— WHAT NEEDS TO BE DONE —
Set down exactly the lines below between the line holding "<= fuel)%nat ->" and the line holding "exists ok w', pool_tail", inclusive; no other line belongs in the answer.

Collected data
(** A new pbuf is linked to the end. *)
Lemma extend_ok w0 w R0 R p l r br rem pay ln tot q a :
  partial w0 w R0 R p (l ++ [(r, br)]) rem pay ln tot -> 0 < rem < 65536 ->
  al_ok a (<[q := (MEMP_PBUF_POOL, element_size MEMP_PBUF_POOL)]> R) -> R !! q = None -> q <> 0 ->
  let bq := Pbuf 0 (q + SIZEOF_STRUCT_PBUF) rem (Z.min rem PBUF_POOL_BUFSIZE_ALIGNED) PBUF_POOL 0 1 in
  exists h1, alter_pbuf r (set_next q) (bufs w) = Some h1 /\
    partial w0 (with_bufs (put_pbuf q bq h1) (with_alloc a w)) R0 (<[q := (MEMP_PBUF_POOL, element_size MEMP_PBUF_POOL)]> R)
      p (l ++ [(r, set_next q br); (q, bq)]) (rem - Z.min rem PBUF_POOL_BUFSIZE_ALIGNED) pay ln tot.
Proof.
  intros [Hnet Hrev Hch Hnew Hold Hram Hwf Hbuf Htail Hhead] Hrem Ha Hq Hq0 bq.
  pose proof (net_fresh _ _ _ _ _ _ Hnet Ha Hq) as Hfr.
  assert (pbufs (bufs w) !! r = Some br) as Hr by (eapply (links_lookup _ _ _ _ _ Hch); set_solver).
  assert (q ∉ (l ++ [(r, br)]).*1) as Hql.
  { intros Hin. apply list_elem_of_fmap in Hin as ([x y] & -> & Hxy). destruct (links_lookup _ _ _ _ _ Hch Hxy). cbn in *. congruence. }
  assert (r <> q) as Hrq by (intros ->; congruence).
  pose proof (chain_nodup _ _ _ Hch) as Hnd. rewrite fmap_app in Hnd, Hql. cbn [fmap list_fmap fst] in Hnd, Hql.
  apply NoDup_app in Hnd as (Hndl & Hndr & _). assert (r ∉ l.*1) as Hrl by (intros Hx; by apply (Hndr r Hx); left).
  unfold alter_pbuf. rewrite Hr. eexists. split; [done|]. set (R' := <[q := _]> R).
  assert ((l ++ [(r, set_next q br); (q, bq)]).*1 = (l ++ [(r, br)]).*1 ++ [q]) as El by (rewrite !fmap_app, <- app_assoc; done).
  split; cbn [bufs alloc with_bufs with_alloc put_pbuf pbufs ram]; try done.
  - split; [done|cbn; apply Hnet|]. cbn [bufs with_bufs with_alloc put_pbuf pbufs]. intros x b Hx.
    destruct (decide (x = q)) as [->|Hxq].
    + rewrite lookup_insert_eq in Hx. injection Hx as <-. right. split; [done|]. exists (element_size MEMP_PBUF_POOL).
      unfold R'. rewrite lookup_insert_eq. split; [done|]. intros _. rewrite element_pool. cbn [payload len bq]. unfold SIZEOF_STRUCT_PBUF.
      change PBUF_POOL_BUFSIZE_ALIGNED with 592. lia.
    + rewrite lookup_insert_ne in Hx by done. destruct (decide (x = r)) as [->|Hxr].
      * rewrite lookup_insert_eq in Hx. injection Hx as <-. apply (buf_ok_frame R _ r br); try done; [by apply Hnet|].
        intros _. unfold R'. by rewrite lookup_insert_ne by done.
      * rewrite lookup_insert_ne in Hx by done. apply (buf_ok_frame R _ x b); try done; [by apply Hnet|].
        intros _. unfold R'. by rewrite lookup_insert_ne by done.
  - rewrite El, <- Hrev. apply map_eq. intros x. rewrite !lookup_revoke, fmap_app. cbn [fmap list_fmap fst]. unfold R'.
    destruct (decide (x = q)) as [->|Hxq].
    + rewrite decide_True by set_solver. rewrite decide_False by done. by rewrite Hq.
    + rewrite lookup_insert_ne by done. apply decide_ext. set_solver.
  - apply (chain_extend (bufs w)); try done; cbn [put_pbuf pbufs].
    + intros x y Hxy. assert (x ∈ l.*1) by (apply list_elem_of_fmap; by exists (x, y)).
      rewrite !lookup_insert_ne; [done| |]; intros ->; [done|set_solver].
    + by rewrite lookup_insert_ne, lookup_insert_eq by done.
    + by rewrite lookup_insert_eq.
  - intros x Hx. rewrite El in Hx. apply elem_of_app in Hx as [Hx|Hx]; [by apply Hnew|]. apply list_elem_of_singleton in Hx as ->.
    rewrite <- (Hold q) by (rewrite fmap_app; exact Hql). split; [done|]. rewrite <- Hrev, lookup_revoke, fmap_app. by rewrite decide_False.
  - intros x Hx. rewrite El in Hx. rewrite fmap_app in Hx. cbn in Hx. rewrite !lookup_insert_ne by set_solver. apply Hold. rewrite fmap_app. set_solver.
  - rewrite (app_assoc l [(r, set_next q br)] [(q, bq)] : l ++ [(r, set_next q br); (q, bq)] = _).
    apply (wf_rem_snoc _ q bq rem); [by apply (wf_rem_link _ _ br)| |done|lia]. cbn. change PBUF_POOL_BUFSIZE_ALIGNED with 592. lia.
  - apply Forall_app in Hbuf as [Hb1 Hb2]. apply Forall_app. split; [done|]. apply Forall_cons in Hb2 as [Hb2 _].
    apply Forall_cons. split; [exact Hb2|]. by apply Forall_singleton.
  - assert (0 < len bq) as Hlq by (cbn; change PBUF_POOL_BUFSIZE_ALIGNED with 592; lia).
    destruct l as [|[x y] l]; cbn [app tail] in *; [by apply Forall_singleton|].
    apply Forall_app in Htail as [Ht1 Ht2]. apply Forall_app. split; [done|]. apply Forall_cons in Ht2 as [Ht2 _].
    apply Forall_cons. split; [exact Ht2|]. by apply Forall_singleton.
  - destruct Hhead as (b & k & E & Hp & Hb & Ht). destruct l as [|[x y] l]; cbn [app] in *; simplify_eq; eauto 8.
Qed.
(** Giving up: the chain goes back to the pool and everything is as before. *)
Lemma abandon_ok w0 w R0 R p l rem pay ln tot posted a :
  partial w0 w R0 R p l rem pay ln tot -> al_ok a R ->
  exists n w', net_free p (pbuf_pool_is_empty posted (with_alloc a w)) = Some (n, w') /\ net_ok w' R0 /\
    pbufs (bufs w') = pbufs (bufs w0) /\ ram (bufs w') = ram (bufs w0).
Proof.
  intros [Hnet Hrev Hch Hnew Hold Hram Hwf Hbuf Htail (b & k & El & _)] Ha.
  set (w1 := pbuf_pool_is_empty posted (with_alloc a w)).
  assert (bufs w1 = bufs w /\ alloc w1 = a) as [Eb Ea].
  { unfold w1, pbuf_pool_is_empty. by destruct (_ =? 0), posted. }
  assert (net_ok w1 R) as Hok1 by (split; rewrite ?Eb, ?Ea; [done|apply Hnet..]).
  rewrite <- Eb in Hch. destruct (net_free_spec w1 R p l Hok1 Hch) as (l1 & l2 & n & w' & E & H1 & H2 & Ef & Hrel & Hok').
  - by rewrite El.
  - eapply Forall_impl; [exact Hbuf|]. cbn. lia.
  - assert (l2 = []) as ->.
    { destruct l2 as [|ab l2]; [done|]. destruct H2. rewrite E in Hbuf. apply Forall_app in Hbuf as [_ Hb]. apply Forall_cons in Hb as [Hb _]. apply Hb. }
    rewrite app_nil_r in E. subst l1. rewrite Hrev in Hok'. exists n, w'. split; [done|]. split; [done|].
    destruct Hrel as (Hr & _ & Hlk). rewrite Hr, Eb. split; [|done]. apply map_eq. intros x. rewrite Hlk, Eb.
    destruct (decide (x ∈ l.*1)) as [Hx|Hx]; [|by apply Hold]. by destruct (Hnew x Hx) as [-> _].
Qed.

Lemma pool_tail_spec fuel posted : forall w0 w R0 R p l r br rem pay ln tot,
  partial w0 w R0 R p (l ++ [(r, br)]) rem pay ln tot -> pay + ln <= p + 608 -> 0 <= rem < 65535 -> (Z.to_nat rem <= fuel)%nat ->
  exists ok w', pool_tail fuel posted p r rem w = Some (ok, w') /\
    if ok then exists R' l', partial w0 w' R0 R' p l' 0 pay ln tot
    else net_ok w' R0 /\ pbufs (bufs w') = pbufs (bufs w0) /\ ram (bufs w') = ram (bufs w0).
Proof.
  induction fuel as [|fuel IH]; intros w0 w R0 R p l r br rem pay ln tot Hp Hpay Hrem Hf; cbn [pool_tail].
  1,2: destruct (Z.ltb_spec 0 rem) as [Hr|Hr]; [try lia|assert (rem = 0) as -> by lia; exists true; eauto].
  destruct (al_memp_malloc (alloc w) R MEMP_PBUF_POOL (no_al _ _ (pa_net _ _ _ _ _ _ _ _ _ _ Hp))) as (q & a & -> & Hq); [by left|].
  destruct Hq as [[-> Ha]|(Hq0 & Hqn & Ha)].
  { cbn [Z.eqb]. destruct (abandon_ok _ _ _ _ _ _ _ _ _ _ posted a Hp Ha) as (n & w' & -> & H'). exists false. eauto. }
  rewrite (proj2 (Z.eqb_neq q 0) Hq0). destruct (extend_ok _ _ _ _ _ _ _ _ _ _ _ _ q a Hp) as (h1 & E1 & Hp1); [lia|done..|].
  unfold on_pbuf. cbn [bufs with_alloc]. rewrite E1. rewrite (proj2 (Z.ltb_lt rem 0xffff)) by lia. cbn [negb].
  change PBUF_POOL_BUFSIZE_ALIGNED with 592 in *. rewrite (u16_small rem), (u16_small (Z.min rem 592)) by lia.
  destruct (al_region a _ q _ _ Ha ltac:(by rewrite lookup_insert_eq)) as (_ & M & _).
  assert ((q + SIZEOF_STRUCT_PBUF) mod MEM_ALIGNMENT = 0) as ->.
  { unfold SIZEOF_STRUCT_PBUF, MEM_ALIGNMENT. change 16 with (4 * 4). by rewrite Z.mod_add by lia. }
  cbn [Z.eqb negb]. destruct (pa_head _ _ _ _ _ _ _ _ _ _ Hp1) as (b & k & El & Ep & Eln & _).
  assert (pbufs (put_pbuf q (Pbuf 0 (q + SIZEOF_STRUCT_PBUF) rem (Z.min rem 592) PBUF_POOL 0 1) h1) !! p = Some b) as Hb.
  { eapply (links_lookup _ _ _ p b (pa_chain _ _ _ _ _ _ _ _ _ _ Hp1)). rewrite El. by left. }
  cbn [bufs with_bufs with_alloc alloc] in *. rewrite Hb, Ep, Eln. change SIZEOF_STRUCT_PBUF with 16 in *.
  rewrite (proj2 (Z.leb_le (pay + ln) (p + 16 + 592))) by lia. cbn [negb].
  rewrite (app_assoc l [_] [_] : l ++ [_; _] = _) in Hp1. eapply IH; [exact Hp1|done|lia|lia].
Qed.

— SOLVED PROBLEM —
  partial w0 w R0 R p (l ++ [(r, br)]) rem pay ln tot -> pay + ln <= p + 608 -> 0 <= rem < 65535 -> (Z.to_nat rem <= fuel)%nat ->
  exists ok w', pool_tail fuel posted p r rem w = Some (ok, w') /\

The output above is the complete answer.